Entries taken from a collection:
▼▼▼

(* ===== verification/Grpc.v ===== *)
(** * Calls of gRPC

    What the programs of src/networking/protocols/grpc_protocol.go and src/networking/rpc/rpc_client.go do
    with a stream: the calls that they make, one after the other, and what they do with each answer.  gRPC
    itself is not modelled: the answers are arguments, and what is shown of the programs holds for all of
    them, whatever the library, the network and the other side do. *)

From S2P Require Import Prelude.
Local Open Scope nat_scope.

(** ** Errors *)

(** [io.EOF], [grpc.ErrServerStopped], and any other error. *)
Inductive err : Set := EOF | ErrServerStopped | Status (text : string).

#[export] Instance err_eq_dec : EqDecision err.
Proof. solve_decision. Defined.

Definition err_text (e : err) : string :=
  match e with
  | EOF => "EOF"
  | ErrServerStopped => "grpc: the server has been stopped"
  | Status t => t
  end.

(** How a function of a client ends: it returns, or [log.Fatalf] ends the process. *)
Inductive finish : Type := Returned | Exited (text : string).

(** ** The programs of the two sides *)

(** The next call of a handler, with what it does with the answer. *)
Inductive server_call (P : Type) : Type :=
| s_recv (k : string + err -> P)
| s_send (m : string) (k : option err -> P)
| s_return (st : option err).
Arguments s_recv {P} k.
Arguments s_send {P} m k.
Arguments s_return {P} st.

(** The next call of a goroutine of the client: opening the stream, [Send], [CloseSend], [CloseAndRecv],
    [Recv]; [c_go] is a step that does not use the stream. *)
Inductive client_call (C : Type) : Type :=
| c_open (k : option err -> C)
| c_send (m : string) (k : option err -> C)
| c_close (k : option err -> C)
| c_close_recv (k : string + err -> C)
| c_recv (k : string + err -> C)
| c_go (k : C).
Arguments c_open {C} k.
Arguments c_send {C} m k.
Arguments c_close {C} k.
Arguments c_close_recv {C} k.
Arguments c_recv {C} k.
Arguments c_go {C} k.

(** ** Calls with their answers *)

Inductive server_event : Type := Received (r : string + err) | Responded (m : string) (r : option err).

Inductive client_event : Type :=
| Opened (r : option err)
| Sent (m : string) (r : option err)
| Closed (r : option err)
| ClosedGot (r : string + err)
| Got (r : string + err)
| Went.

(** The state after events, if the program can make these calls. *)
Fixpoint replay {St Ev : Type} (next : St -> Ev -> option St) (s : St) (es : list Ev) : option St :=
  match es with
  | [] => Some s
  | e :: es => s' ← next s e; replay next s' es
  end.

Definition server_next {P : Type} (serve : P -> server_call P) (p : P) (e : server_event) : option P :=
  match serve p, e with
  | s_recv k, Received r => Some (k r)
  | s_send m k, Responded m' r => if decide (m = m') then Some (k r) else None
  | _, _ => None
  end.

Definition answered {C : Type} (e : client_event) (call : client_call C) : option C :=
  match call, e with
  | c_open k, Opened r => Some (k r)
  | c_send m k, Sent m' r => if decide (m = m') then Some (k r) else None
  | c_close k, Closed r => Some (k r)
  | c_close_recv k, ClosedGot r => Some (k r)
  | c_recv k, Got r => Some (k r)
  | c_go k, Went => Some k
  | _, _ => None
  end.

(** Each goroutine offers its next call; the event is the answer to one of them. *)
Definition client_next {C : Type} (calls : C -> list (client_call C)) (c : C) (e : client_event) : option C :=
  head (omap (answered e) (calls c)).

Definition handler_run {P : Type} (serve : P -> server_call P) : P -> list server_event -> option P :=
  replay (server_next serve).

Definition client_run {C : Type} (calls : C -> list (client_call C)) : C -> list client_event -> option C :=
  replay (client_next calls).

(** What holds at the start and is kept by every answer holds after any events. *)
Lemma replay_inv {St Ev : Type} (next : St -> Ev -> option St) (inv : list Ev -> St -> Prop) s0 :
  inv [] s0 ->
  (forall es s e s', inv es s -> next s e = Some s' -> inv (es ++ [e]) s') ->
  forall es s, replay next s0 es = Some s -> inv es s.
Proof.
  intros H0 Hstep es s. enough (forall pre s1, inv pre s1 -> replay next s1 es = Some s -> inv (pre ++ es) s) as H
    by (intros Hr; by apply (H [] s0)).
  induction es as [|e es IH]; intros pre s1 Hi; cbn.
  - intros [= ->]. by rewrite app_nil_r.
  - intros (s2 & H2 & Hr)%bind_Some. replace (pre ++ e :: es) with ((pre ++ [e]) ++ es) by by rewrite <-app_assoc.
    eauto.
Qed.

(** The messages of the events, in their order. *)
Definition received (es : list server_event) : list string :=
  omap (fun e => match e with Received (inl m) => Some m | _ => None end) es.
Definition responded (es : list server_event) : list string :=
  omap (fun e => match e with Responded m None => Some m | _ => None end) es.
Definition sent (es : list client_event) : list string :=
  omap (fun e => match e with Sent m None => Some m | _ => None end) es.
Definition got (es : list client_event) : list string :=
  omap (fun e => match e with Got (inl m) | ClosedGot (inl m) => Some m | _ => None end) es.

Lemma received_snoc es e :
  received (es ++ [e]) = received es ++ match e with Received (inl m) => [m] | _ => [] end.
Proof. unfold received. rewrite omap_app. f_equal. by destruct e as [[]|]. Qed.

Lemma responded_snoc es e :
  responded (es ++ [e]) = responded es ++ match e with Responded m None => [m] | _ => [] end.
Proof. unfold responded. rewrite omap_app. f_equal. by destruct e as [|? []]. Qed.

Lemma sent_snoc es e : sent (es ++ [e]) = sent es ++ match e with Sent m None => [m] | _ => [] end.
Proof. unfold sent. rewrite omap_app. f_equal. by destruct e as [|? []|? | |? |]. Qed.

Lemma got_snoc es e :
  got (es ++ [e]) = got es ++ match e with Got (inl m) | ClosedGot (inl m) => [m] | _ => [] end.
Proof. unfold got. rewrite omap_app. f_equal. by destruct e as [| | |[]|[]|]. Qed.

▲▲▲
▼▼▼

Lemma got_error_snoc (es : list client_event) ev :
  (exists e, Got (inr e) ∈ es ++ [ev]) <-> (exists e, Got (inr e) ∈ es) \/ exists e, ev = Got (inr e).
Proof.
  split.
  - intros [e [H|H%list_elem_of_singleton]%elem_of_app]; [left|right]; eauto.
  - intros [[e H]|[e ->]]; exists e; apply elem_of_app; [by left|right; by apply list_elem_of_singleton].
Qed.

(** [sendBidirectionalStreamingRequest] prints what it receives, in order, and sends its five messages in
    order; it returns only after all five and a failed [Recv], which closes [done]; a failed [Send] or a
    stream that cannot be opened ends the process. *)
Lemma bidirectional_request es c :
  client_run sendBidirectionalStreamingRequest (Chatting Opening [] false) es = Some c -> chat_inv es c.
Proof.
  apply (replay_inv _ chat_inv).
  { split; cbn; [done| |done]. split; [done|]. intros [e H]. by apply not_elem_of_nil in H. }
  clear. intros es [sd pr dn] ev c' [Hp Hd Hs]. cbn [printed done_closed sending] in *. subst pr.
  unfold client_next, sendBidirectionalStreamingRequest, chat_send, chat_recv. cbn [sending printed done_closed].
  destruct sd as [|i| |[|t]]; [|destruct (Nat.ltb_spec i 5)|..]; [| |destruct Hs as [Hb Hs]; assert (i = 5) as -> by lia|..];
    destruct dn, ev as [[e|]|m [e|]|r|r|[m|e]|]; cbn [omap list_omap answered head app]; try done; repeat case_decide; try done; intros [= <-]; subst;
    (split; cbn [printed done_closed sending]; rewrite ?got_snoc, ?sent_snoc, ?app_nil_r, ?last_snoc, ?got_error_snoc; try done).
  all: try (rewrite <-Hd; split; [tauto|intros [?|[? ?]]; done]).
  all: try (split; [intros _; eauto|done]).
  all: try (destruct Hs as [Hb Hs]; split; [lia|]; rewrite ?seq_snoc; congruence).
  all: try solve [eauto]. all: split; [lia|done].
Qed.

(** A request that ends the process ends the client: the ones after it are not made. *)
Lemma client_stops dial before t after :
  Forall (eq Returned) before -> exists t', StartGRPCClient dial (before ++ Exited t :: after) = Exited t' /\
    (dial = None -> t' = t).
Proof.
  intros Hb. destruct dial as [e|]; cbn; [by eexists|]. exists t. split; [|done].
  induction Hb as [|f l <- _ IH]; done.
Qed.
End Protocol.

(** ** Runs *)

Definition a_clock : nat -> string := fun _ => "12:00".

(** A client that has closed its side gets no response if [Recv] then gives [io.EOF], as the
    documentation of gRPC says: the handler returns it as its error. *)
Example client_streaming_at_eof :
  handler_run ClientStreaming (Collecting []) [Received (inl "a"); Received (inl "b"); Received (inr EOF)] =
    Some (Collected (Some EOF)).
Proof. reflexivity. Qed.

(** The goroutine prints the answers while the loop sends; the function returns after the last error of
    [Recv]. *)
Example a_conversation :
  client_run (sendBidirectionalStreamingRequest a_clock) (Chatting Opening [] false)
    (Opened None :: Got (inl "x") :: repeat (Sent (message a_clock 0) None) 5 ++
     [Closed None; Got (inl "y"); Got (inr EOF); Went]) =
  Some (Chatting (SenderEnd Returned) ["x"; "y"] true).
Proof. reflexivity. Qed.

▲▲▲

What are the lines above, starting at the one with "(** A request" and ending at the one with "End Protocol."? Give them again exactly, and only them.

▶ _Solution for this problem_:
(** A request that ends the process ends the client: the ones after it are not made. *)
Lemma client_stops dial before t after :
  Forall (eq Returned) before -> exists t', StartGRPCClient dial (before ++ Exited t :: after) = Exited t' /\
    (dial = None -> t' = t).
Proof.
  intros Hb. destruct dial as [e|]; cbn; [by eexists|]. exists t. split; [|done].
  induction Hb as [|f l <- _ IH]; done.
Qed.
End Protocol.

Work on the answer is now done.